"""

Lemma select_ok names X :
  (∀ n, n ∈ names → n ∈ columns X) → is_ok (sklearn.select names X).
Proof.
  intros Hin. unfold sklearn.select.
  induction names as [|n names IH]; cbn; [by eexists|].
  destruct (column n X) as [c|] eqn:Hc.
  - destruct IH as [sel Hsel]; [intros; apply Hin; by right|].
    cbn. rewrite Hsel. by eexists.
  - apply column_None in Hc. destruct Hc. apply Hin. left.
Qed.

(** What a successful [fit] went through and what it stored: the
    configured columns of the training frame are numeric columns of one
    row or more, the bin counts are valid, and the edges are those the
    library puts for each column and its count. *)
Lemma discretizer_fit_inv `{KBinsEdges} self X0 y d its :
  Discretizer.bins_per_column self = PDict its →
  Discretizer.fit self X0 y = inr d →
  ∃ s ns sel0 xss,
    sklearn.validate_n_bins its.*2 (length sel0) = inr ns
    ∧ sklearn.select its.*1 X0 = inr sel0
    ∧ traverse sklearn.numeric_column sel0 = inr xss
    ∧ Discretizer._column_transformer d
      = Some {| sklearn.encoder_ :=
                  sklearn.FittedKBins (zip_with (inner_edges s) ns xss);
                sklearn.encoder_columns := its.*1;
                sklearn.remainder_columns :=
                  filter (λ n, n ∉ its.*1) (columns X0) |}
    ∧ Discretizer.new_column_order_ d
      = Some (its.*1 ++ filter (λ n, n ∉ its.*1) (columns X0)).
Proof.
  intros Hbins. unfold Discretizer.fit. rewrite Hbins.
  cbn [Discretizer.items mbind result_bind mret result_ret].
  destruct its as [|it its]; [done|].
  cbn [Discretizer.unzip_pairs mbind result_bind mret result_ret].
  unfold sklearn.fit.
  destruct (sklearn.select _ X0) as [|sel0]; cbn [mbind result_bind]; [done|].
  cbn [sklearn.fit_transformer].
  destruct (traverse sklearn.numeric_column sel0) as [|xss] eqn:Hxss;
    cbn [mbind result_bind]; [done|].
  destruct (sklearn.check_strategy _) as [|s]; cbn [mbind result_bind]; [done|].
  destruct (sklearn.validate_n_bins _ _) as [|ns] eqn:Hns;
    cbn [mbind result_bind mret result_ret]; [done|].
  intros [= <-]. by exists s, ns, sel0, xss.
Qed.

Lemma discretizer_needs_the_fitted_columns :
  Discretizer.fit (H := equal_width_edges) age_discretizer age_bmi charges
  = inr fitted_age_discretizer
  ∧ Discretizer.transform fitted_age_discretizer age_only = inl ValueError
  ∧ ¬ discretizer_accepts_configured_columns (H := equal_width_edges).
Proof.
  split; [reflexivity|]. split; [reflexivity|].
  intros Hclaim.
  destruct (Hclaim age_discretizer age_bmi charges fitted_age_discretizer
              age_bins age_only eq_refl eq_refl) as [out Hout].
  - intros name Hname. apply list_elem_of_singleton in Hname as ->. left.
  - assert (Discretizer.transform fitted_age_discretizer age_only
            = inl ValueError) as Heval by reflexivity.
    rewrite Heval in Hout. discriminate Hout.
Qed.

Lemma discretizer_DataFrame names rem (out rest : list (list cell)) :
  length names = length out → length rem = length rest →
  Discretizer.DataFrame (out ++ rest) (names ++ rem)
  = inr (zip names out ++ zip rem rest).
Proof.
  intros Hout Hrest. unfold Discretizer.DataFrame.
  rewrite decide_True by (rewrite !length_app; lia).
  by rewrite zip_app.
Qed.

(** C3, amended. For a fitted discretizer and an input that has the
    columns of the data set it was fitted on, under distinct names, with
    one row or more and numbers in the configured columns, [transform]
    returns the configured columns, in the configured order, each turned
    into integer codes from 0 to its bin count less one, followed by all
    the other columns of the input in their original relative order with
    their values unchanged.  [transform] reads the fitted object and
    assigns nothing, so a second call on the same input returns the same
    frame. *)
Theorem discretizer_transform_bins_and_reorders `{KBinsEdges}
    self X0 y d its X :
  Discretizer.bins_per_column self = PDict its →
  Discretizer.fit self X0 y = inr d →
  columns X = columns X0 →
  NoDup (columns X) →
  (∀ name col, name ∈ its.*1 → column name X = Some col →
               numeric col ∧ col ≠ []) →
  ∃ binned,
    Discretizer.transform d X
    = inr (zip its.*1 binned ++ filter (λ p, p.1 ∉ its.*1) X)
    ∧ columns (zip its.*1 binned ++ filter (λ p, p.1 ∉ its.*1) X)
      = its.*1 ++ filter (λ n, n ∉ its.*1) (columns X)
    ∧ Forall2 (λ it codes,
                 ∃ col, column it.1 X = Some col
                        ∧ ordinal_codes it.2 (length col) codes)
        its binned.
Proof.
  intros Hbins Hfit Hcols Hnodup Hnum.
  destruct (discretizer_fit_inv _ _ _ _ _ Hbins Hfit)
    as (s & ns & sel0 & xss & Hns & Hsel0 & Hxss & Hct & Horder).
  apply validate_n_bins_inv in Hns as [Hlen_ns Hns].
  assert (length sel0 = length its) as Hlen_sel0.
  { apply select_Forall2, Forall2_length in Hsel0.
    by rewrite length_fmap in Hsel0. }
  assert (length xss = length its) as Hlen_xss.
  { apply traverse_Forall2, Forall2_length in Hxss. lia. }
  set (es := zip_with (inner_edges s) ns xss) in *.
  assert (Forall2 (λ n e, length e ≤ n - 1) ns es) as Hedges
    by (apply inner_edges_zip; lia).
  assert (length es = length its) as Hlen_es.
  { apply Forall2_length in Hedges. lia. }
  destruct (select_ok its.*1 X) as [sel Hsel].
  { intros n Hn. rewrite Hcols. by eapply select_elem_of. }
  pose proof Hsel as Hsel2. apply select_Forall2 in Hsel2.
  assert (length sel = length its) as Hlen_sel.
  { apply Forall2_length in Hsel2. by rewrite length_fmap in Hsel2. }
  destruct (kbins_transform_columns_ok es sel) as (out & Hout & Hcodes).
  { lia. }
  { apply Forall_forall. intros col Hcol.
    apply list_elem_of_lookup in Hcol as [j Hj].
    destruct (Forall2_lookup_r _ _ _ _ _ Hsel2 Hj) as (name & Hname & Hcolumn).
    eapply Hnum; [|done]. by eapply list_elem_of_lookup_2. }
  assert (length out = length its) as Hlen_out.
  { apply Forall2_length in Hcodes. rewrite length_zip in Hcodes. lia. }
  exists out.
  assert (length its.*1 = length out) as Hnames by (rewrite length_fmap; lia).
  split; [|split].
  - unfold Discretizer.transform. rewrite Hct, Horder.
    unfold sklearn.transform.
    cbn [sklearn.encoder_ sklearn.encoder_columns sklearn.remainder_columns].
    rewrite <- Hcols, (select_filtered (λ n, n ∉ its.*1) X Hnodup).
    cbn [mbind result_bind].
    rewrite (proj2 (safe_indexing_select _ _ _) Hsel).
    cbn [mbind result_bind sklearn.transform_transformer].
    rewrite Hout. cbn [mbind result_bind mret result_ret].
    rewrite filter_columns, discretizer_DataFrame;
      [|done|by rewrite !length_fmap].
    by rewrite zip_fst_snd.
  - rewrite filter_columns. unfold columns. rewrite fmap_app. f_equal.
    apply fst_zip. lia.
  - apply Forall2_same_length_lookup_2; [lia|].
    intros j [name v] codes Hit Hj. cbn [fst snd].
    assert (its.*1 !! j = Some name) as Hname
      by (by rewrite list_lookup_fmap, Hit).
    assert (its.*2 !! j = Some v) as Hv
      by (by rewrite list_lookup_fmap, Hit).
    destruct (Forall2_lookup_l _ _ _ _ _ Hsel2 Hname) as (col & Hcol & Hcolumn).
    destruct (Forall2_lookup_l _ _ _ _ _ Hns Hv) as (n & Hn & -> & Hn2).
    destruct (Forall2_lookup_l _ _ _ _ _ Hedges Hn) as (e & He & Hle).
    assert (zip es sel !! j = Some (e, col)) as Hzip.
    { apply lookup_zip_with_Some. by exists e, col. }
    destruct (Forall2_lookup_lr _ _ _ _ _ _ Hcodes Hzip Hj) as [Hrows Hrange].
    exists col. split; [done|]. exists (Z.of_nat n).
    split; [done|]. split; [done|].
    eapply Forall_impl; [exact Hrange|].
    intros c (k & -> & Hk). exists k. split; [done|]. cbn in Hk. lia.
Qed.
(** An example of hashing: the hash is the salt index and the password. *)
Definition example_hash : Werkzeug :=
  {| generate_password_hash := fun t p => dec t ++ "$" ++ p;
     check_password_hash := fun h p =>
       match index 0 "$" h with
       | Some i => String.eqb (substring (S i) (String.length h) h) p
       | None => false
       end |}.

(** * Properties *)

(** ** The definitions at work *)

Example join_three : join " " ["a"; "b"; "c"] = "a b c".
Proof. reflexivity. Qed.

Example temp_suffix : String.length "Â°C." = 6%nat.
Proof. reflexivity. Qed.

Example clean_fenced :
  clean_response_text (bytes [32; 10; 96; 96; 96] ++ "json{}" ++ bytes [96; 96; 96; 10])
  = "{}".
Proof. reflexivity. Qed.

Example strip_nbsp :
  strip (bytes [194; 160; 97; 194; 160; 98; 32; 226; 128; 137])
  = bytes [97; 194; 160; 98].
Proof. reflexivity. Qed.

Example remove_overlap : remove_all "aa" "aaaba" = "aba".
Proof. reflexivity. Qed.

Example weekday_2026_11_03 :
  day_name (weekday {| year := 2026; month := 11; day := 3; hour := 9; minute := 0 |})
  = "Tuesday".
Proof. reflexivity. Qed.

Example weekday_2000_02_29 :
  weekday {| year := 2000; month := 2; day := 29; hour := 0; minute := 0 |} = 1%nat.
Proof. reflexivity. Qed.

Example weekday_1970_01_01 :
  day_name (weekday {| year := 1970; month := 1; day := 1; hour := 0; minute := 0 |})
  = "Thursday".
Proof. reflexivity. Qed.

Example full_date_example :
  strftime_A_B_d_Y {| year := 2024; month := 3; day := 1; hour := 0; minute := 30 |}
  = "Friday, March 01, 2024".
Proof. reflexivity. Qed.

Example midnight_example :
  strftime_I_M_p {| year := 2024; month := 3; day := 1; hour := 0; minute := 30 |}
  = "12:30 AM".
Proof. reflexivity. Qed.

(** ** Reasoning about runs *)

Ltac run :=
  unfold datetime_now; unfold bind, lift, effect, ret, raise; cbv beta iota zeta.
Lemma reo_chmod E p mode : raises_exceptions_only (chmod E p mode).
Proof.
  apply reo_file_op. intros [[d m|es]|] e; try discriminate. now intros [= <-].
Qed.

Lemma reo_compare_certificates E cert_file key_file certificate key :
  raises_exceptions_only
    (compare_certificates E cert_file key_file certificate key).
Proof.
  intros w e w' H.
  destruct (compare_certificates_inv _ _ _ _ _ _ _ _ H) as (_ & [(? & _)|(? & _)]);
    discriminate.
Qed.

Lemma reo_archive_old_files E folder :
  raises_exceptions_only (archive_old_files E folder).
Proof.
  assert (Hfile : forall name,
             raises_exceptions_only
               (archive_file E folder (path_join folder "archive") name)).
  { intros name. unfold archive_file.
    apply reo_bind; [apply reo_path_exists|]. intros [|]; [|apply reo_ret].
    apply reo_bind; [apply reo_now|]. intros timestamp.
    apply reo_try_except; [|intros; apply reo_print].
    apply reo_bind; [|intros; apply reo_print].
    apply reo_effect. intros n e. apply fs_move_raises. }
  unfold archive_old_files.
  repeat (apply reo_bind; [first [apply reo_makedirs|apply Hfile]|intros _]).
  apply Hfile.
Qed.

Lemma reo_save_files E domain cert_file key_file combined_file certificate key n :
  raises_exceptions_only
    (save_files E domain cert_file key_file combined_file certificate key n).
Proof.
  unfold save_files.
  repeat (first
    [ apply reo_ret
    | apply reo_open_w
    | apply reo_f_write
    | apply reo_chmod
    | apply reo_or_continue
    | apply reo_bind; [|intros []] ]).
Qed.

Lemma reo_extract_record E out archive_old skip_existing domain
  certificate_b64 key_b64 n :
  raises_exceptions_only
    (extract_record E out archive_old skip_existing domain certificate_b64
       key_b64 n).
Proof.
  unfold extract_record.
  apply reo_bind; [apply reo_lift, decode_field_raises|]. intros certificate.
  apply reo_bind; [apply reo_lift, decode_field_raises|]. intros key.
  apply reo_bind.
  { apply reo_lift. destruct domain; cbn; try discriminate; now intros ? [= <-]. }
  intros sanitized.
  apply reo_bind; [apply reo_makedirs|]. intros _.
  unfold fill_folder.
  apply reo_bind.
  { destruct skip_existing; [apply reo_compare_certificates|apply reo_ret]. }
  intros [|].
  - apply reo_bind; [apply reo_print|]. intros. apply reo_ret.
  - apply reo_bind; [|intros; apply reo_save_files].
    destruct archive_old; [apply reo_archive_old_files|apply reo_ret].
Qed.


(** ** Worked runs *)

Example b64decode_cert : py_b64decode (VStr "Q0VSVA==") = Ok "CERT".
Proof. reflexivity. Qed.

Example b64decode_newline :
  py_b64decode (VStr ("S0VZ" ++ String "010" "Cg==")%string)
  = Ok ("KEY" ++ String "010" "")%string.
Proof. reflexivity. Qed.

Example b64decode_bad_padding : py_b64decode (VStr "Q0VSVA") = Raise BinasciiError.
Proof. reflexivity. Qed.

Example utf8_decode_bad : utf8_decode (String "255" "") = Raise UnicodeDecodeError.
Proof. reflexivity. Qed.

Example replace_every_star :
  str_replace "*.a.*.example" "*" "wildcard" = "wildcard.a.wildcard.example".
Proof. reflexivity. Qed.

Example replace_leftmost_first : str_replace "aXXXb" "XX" "y" = "ayXb".
Proof. reflexivity. Qed.

Example resolve_domain_main :
  resolve_domain (VDict [("domain", VDict [("main", VStr "a.example")])])
  = Ok (VStr "a.example").
Proof. reflexivity. Qed.

Example resolve_domain_of_string_field :
  resolve_domain (VDict [("domain", VStr "a.example")]) = Raise AttributeError.
Proof. reflexivity. Qed.

(** A store with two good records: both are extracted, the key files are
    private, and the summary line counts two. *)
Example run_two_records :
  let store := VDict [("acme", VDict [("Certificates", VList [record_a; record_b])])] in
  let E := {| json_loads := fun _ => Some store; umask := 18;
              clock := fun _ => "20240101_000000"; fault := fun _ => None |} in
  let run := extract_certificates E ["acme.json"] ["out"] false false
               (world_of (Dir [("acme.json", File "..." 384)])) in
  fst run = Ok tt /\
  stdout (snd run) = [MsgExtracted 2 ["out"]] /\
  lookup (fs (snd run)) ["out"]
  = Some (Dir [("wildcard.a.example",
                Dir [("certificate.pem", File "CERT" 420);
                     ("private_key.pem", File "KEY" 384);
                     ("combined.pem", File "CERTKEY" 384)]);
               ("b.example",
                Dir [("certificate.pem", File "CERT" 420);
                     ("private_key.pem", File "KEY" 384);
                     ("combined.pem", File "CERTKEY" 384)])]).
Proof. vm_compute. repeat split. Qed.

(** The store is missing: one line, [sys.exit(1)], nothing created. *)
Example run_without_store :
  extract_certificates sample_env ["acme.json"] ["out"] false false
    (world_of (Dir []))
  = (Raise (SystemExit 1),
     {| fs := Dir []; stdout := [MsgFileNotFound ["acme.json"]];
        steps := 1; ticks := 0 |}).
Proof. reflexivity. Qed.

(** The disk is full when [private_key.pem] is written (the fifth call of
    the record): the record is given up after its line, the certificate
    stays on disk, the count does not move. *)
Example run_with_full_disk :
  let E := {| json_loads := json_loads sample_env; umask := 18;
              clock := clock sample_env;
              fault := fun step => if Nat.eqb step 4 then Some ENOSPC else None |} in
  loop_body E ["out"] false false record_b 0 (world_of (Dir []))
  = (Ok 0%nat,
     {| fs := Dir [("out", Dir [("b.example",
                Dir [("certificate.pem", File "CERT" 420);
                     ("private_key.pem", File "" 420)])])];
        stdout := [MsgErrorWritingPrivateKey (VStr "b.example") (OSError ENOSPC)];
        steps := 5; ticks := 0 |}).
Proof. reflexivity. Qed.

(** A second run with archiving moves the three files away first. *)
Example run_with_archive :
  let run := loop_body sample_env ["out"] true false record_a 0 extracted_world in
  fst run = Ok 1%nat /\
  lookup (fs (snd run)) ["out"; "wildcard.a.example"; "archive"]
  = Some (Dir [("certificate.pem_20240101_000000", File "CERT" 420);
               ("private_key.pem_20240101_000000", File "KEY" 384);
               ("combined.pem_20240101_000000", File "CERTKEY" 384)]) /\
  content_of (fs (snd run)) ["out"; "wildcard.a.example"; "combined.pem"]
  = Some "CERTKEY".
Proof. vm_compute. repeat split. Qed.

(** Three records, the second with a payload that is not base64: two are
    extracted, one line reports the second, the run returns normally. *)
Example run_with_one_bad_record :
  let bad := sample_record ("domain", VDict [("main", VStr "c.example")])
               "Q0VSVA" "S0VZ" in
  let store := VDict [("letsencrypt",
                       VDict [("Certificates", VList [record_a; bad; record_b])])] in
  let run := extract_store sample_env ["out"] false false store
               (world_of (Dir [("out", Dir [])])) in
  fst run = Ok tt /\
  exit_status (fst run) = 0%Z /\
  stdout (snd run)
  = [MsgErrorProcessing (VStr "c.example") BinasciiError;
     MsgExtracted 2 ["out"]] /\
  lookup (fs (snd run)) ["out"; "c.example"] = None.
Proof. vm_compute. repeat split. Qed.

(** * Further properties of the program *)

(** ** Records and stores of the wrong shape *)

(** A record that is not a JSON object never reaches the [try]: the probes
    of lines 61 to 70 raise, the exception leaves the loop, and nothing has
    been printed or written for the record. *)
Theorem non_object_record_aborts E out archive_old skip_existing cert_data n w :
  is_object cert_data = false ->
  exists e,
    loop_body E out archive_old skip_existing cert_data n w = (Raise e, w) /\
    (e = TypeError \/ e = AttributeError).
Proof.
  intros Hshape. unfold loop_body. rewrite bind_lift.
  destruct cert_data as [| b | z | f | s | l | r]; try discriminate;
    unfold resolve_domain; cbn [py_contains py_getitem as_index rbind];
    try (eexists; split; [reflexivity|auto]).
  - destruct (is_substring "domain" s); cbn [rbind];
      [eexists; split; [reflexivity|auto]|].
    destruct (is_substring "domains" s); cbn [rbind];
      eexists; (split; [reflexivity|auto]).
  - destruct (existsb (is_str "domain") l); cbn [rbind];
      [eexists; split; [reflexivity|auto]|].
    destruct (existsb (is_str "domains") l); cbn [rbind];
      eexists; (split; [reflexivity|auto]).
Qed.

Lemma non_object_record_aborts_witness :
  exists e,
    loop_body sample_env ["out"] false false (VStr "a.example") 0
      (world_of (Dir [])) = (Raise e, world_of (Dir [])) /\
    (e = TypeError \/ e = AttributeError).
Proof.
  apply (non_object_record_aborts sample_env ["out"] false false
           (VStr "a.example") 0 (world_of (Dir []))).
  reflexivity.
Defined.

(** A record whose domain resolved to something that is not a string (a
    number, a list, [null]) and whose payloads decode is given up on line
    79, before any folder is made: one line names the value and the
    [AttributeError], the file system and the count are as before. *)
Theorem non_string_domain_is_reported
  E out archive_old skip_existing cert_data n w
  domain certificate_b64 key_b64 certificate key :
  resolve_domain cert_data = Ok domain ->
  (forall d, domain <> VStr d) ->
  py_get cert_data "certificate" (VStr "") = Ok certificate_b64 ->
  py_get cert_data "key" (VStr "") = Ok key_b64 ->
  py_truthy certificate_b64 && py_truthy key_b64 = true ->
  decode_field certificate_b64 = Ok certificate ->
  decode_field key_b64 = Ok key ->
  loop_body E out archive_old skip_existing cert_data n w
  = (Ok n, {| fs := fs w;
              stdout := stdout w ++ [MsgErrorProcessing domain AttributeError];
              steps := steps w;
              ticks := ticks w |}).
Proof.
  intros Hd Hshape Hcb Hkb Ht Hc Hk.
  rewrite (loop_body_tries _ _ _ _ _ _ _ _ _ _ Hd Hcb Hkb Ht).
  unfold try_except, extract_record.
  rewrite bind_lift, Hc, bind_lift, Hk, bind_lift.
  destruct domain; try reflexivity.
  now destruct (Hshape s).
Qed.

Lemma non_string_domain_is_reported_witness :
  loop_body sample_env ["out"] false false
    (sample_record ("domain", VDict [("main", VInt 7)]) "Q0VSVA==" "S0VZ")
    0 (world_of (Dir []))
  = (Ok 0%nat,
     {| fs := Dir [];
        stdout := [MsgErrorProcessing (VInt 7) AttributeError];
        steps := 0;
        ticks := 0 |}).
Proof.
  apply (non_string_domain_is_reported sample_env ["out"] false false
           (sample_record ("domain", VDict [("main", VInt 7)]) "Q0VSVA==" "S0VZ")
           0 (world_of (Dir [])) (VInt 7) (VStr "Q0VSVA==") (VStr "S0VZ")
           "CERT" "KEY"); try reflexivity.
  intros d. discriminate.
Defined.

(** A document that is not an object, or whose [letsencrypt] entry is not
    an object (for one, [null]), makes line 50 raise [AttributeError]: no
    fallback to [acme] is tried, no record is looked at, nothing is
    printed, and the process ends with status 1. *)
Theorem store_of_wrong_shape_aborts E out archive_old skip_existing data w :
  is_object data = false \/
  (exists store v,
      data = VDict store /\ assoc "letsencrypt" store = Some v /\
      is_object v = false) ->
  extract_store E out archive_old skip_existing data w
  = (Raise AttributeError, w) /\
  exit_status (Raise AttributeError) = 1%Z.
Proof.
  intros Hshape. split; [|reflexivity].
  rewrite extract_store_cases.
  destruct Hshape as [Hdata|(store & v & -> & Hle & Hv)].
  - destruct data; try discriminate; reflexivity.
  - rewrite certificates_of_dict, Hle.
    destruct v; try discriminate; reflexivity.
Qed.

Lemma store_of_wrong_shape_aborts_witness :
  extract_store sample_env ["out"] false false
    (VDict [("letsencrypt", VNone);
            ("acme", VDict [("Certificates", VList [record_a])])])
    (world_of (Dir [("out", Dir [])]))
  = (Raise AttributeError, world_of (Dir [("out", Dir [])])) /\
  exit_status (Raise AttributeError) = 1%Z.
Proof.
  apply (store_of_wrong_shape_aborts sample_env ["out"] false false).
  right. exists [("letsencrypt", VNone);
                 ("acme", VDict [("Certificates", VList [record_a])])], VNone.
  repeat split.
Defined.

(** ** What can be raised, and the exit status *)

Lemma fwe_ok {A} (a : A) : fails_with_exception (Ok a).
Proof. intros e. discriminate. Qed.

Lemma fwe_raise {A} e : is_Exception e = true -> fails_with_exception (@Raise A e).
Proof. intros He e' [= <-]. exact He. Qed.

Lemma fwe_rbind {A B} (r : result A) (k : A -> result B) :
  fails_with_exception r -> (forall a, fails_with_exception (k a)) ->
  fails_with_exception (rbind r k).
Proof.
  intros Hr Hk. destruct r as [a|e]; cbn; [apply Hk|].
  intros e' [= <-]. now apply Hr.
Qed.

"""

From the entries above, restate word for word the lines from the line containing "Discretizer.fit (H := equal_width_edges)" to the line containing "intros Hclaim.", both ends included, and nothing more.

  Discretizer.fit (H := equal_width_edges) age_discretizer age_bmi charges
  = inr fitted_age_discretizer
  ∧ Discretizer.transform fitted_age_discretizer age_only = inl ValueError
  ∧ ¬ discretizer_accepts_configured_columns (H := equal_width_edges).
Proof.
  split; [reflexivity|]. split; [reflexivity|].
  intros Hclaim.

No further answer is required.